_EXERCISE BRIEF_
Looking at the listing below, retype exactly the lines starting at the one containing "document now shows" and ending at the one containing "either order. *)", both included, and nothing else.
START DATA
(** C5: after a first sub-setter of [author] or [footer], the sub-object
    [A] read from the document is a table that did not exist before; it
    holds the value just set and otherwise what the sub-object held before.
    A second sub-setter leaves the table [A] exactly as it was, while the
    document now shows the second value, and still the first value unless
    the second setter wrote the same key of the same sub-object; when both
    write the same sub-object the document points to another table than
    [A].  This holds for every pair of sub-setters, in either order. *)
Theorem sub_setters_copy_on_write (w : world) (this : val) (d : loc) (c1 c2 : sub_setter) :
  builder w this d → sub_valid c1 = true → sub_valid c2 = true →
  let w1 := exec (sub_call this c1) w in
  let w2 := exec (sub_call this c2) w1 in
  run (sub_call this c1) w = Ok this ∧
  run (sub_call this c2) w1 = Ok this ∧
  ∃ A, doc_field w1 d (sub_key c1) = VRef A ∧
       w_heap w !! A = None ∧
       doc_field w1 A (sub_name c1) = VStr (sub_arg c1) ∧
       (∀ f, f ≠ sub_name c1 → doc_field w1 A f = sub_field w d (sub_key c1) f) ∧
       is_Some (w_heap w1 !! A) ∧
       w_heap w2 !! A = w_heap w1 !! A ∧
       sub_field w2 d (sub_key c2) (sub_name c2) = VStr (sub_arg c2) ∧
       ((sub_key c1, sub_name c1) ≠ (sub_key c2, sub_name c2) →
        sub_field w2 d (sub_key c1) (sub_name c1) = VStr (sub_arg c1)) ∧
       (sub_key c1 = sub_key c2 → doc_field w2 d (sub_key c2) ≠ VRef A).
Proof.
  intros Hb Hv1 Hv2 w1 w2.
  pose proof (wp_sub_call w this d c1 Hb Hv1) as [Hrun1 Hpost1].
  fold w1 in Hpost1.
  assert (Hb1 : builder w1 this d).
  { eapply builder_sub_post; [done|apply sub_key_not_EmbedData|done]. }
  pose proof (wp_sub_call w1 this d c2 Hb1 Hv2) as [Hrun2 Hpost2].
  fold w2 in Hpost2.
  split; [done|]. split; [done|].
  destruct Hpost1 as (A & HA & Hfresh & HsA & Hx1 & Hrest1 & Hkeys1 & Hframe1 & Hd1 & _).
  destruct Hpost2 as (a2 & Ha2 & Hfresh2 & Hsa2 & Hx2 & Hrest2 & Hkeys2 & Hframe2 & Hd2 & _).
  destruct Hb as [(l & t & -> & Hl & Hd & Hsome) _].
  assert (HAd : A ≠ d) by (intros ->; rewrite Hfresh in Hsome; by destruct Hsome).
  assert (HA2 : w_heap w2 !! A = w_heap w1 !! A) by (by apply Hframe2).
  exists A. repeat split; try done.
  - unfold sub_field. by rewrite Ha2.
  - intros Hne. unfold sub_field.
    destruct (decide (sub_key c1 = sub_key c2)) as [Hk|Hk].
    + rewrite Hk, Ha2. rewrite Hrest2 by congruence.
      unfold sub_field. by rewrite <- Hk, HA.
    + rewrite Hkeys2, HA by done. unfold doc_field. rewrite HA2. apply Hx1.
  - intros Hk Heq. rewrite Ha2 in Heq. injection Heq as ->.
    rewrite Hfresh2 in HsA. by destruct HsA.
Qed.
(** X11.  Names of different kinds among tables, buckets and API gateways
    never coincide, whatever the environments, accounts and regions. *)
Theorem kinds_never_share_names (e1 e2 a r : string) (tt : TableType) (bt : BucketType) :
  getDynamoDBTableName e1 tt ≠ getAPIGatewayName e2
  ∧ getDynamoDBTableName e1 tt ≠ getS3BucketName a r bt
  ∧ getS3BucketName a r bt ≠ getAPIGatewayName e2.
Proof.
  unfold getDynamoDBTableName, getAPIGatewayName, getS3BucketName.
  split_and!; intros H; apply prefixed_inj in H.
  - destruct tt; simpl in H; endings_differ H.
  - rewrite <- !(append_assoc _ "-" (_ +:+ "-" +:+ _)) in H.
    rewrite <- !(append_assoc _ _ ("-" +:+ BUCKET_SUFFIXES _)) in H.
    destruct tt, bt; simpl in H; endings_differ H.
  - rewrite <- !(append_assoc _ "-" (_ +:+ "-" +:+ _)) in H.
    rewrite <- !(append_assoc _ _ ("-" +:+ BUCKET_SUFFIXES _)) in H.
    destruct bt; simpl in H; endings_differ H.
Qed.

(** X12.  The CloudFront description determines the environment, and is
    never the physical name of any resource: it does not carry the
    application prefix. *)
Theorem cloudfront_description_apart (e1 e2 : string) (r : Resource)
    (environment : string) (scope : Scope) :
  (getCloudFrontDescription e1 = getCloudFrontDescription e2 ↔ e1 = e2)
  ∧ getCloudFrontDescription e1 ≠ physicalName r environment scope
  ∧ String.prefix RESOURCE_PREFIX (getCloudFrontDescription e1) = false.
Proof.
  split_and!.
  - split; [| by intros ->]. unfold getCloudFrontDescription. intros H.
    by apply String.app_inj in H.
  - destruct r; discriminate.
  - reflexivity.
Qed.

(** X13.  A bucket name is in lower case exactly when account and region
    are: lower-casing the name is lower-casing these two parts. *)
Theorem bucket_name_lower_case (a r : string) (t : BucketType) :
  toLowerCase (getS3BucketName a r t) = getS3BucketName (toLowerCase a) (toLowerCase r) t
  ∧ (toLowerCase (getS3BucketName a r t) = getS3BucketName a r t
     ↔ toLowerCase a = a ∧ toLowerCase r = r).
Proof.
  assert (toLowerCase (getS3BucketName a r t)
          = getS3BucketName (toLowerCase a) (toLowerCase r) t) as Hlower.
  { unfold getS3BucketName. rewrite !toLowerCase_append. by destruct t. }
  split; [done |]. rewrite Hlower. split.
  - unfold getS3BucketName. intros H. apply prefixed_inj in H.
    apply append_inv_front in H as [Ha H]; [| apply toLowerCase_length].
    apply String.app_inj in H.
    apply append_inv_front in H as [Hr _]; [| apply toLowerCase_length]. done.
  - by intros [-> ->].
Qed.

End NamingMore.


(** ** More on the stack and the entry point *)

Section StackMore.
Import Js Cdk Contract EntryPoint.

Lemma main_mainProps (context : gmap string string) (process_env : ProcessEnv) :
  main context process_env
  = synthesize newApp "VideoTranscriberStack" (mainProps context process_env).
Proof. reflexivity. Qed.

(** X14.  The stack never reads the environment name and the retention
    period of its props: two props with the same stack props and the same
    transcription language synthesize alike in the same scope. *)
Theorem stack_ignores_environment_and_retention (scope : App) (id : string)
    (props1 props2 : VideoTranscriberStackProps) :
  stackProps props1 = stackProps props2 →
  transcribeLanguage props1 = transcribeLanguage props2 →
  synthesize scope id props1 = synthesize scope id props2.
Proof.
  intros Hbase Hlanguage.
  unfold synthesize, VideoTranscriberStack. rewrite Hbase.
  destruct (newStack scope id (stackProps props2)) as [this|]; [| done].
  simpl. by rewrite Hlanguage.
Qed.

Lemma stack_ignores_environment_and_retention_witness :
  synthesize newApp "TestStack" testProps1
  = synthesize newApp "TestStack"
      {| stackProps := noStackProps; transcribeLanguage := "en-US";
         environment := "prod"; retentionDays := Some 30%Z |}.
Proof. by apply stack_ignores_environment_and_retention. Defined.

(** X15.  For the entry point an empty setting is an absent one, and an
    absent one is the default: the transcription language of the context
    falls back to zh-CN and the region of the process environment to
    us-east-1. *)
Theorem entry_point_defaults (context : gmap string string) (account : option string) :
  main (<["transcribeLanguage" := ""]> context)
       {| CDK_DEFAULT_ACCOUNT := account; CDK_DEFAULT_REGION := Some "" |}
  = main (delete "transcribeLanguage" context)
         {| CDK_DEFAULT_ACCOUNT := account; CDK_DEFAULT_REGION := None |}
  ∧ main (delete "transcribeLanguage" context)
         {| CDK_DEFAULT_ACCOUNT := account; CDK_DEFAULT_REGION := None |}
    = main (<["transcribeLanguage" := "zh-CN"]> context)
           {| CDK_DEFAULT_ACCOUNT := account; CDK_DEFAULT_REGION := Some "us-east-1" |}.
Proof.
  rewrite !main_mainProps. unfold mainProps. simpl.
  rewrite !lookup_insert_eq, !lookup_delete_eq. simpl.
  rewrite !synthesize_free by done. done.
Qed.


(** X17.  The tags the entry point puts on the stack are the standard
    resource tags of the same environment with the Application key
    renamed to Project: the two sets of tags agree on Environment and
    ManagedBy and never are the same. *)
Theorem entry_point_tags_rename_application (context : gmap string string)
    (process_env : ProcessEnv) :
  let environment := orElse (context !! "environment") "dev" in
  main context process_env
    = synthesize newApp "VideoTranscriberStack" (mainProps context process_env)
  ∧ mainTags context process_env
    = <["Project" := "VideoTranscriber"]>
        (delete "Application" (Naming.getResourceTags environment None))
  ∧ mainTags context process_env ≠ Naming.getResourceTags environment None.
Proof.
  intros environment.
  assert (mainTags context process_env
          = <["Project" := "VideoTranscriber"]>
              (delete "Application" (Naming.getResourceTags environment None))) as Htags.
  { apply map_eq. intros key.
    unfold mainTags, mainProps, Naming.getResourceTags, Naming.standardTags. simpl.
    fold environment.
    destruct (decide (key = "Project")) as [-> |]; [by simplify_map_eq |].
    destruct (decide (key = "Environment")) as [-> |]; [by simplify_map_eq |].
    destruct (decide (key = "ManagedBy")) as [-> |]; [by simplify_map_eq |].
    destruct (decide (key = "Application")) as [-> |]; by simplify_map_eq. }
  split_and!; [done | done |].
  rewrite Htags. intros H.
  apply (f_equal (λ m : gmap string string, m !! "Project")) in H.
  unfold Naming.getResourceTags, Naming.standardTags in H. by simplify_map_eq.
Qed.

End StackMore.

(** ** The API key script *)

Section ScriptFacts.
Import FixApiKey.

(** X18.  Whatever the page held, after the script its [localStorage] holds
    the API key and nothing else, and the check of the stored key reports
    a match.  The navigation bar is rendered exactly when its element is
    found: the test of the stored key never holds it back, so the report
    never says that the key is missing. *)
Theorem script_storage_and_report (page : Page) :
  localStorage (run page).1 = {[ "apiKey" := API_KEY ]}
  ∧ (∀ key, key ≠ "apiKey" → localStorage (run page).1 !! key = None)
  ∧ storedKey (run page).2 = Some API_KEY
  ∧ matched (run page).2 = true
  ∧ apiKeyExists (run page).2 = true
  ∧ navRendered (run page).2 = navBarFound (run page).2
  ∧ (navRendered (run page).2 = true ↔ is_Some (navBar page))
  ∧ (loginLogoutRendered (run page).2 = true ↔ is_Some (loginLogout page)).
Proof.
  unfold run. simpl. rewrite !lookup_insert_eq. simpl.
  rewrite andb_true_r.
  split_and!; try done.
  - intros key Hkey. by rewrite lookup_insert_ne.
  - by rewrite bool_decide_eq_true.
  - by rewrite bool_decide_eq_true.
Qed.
END DATA
_SOLUTION BELOW_
    document now shows the second value, and still the first value unless
    the second setter wrote the same key of the same sub-object; when both
    write the same sub-object the document points to another table than
    [A].  This holds for every pair of sub-setters, in either order. *)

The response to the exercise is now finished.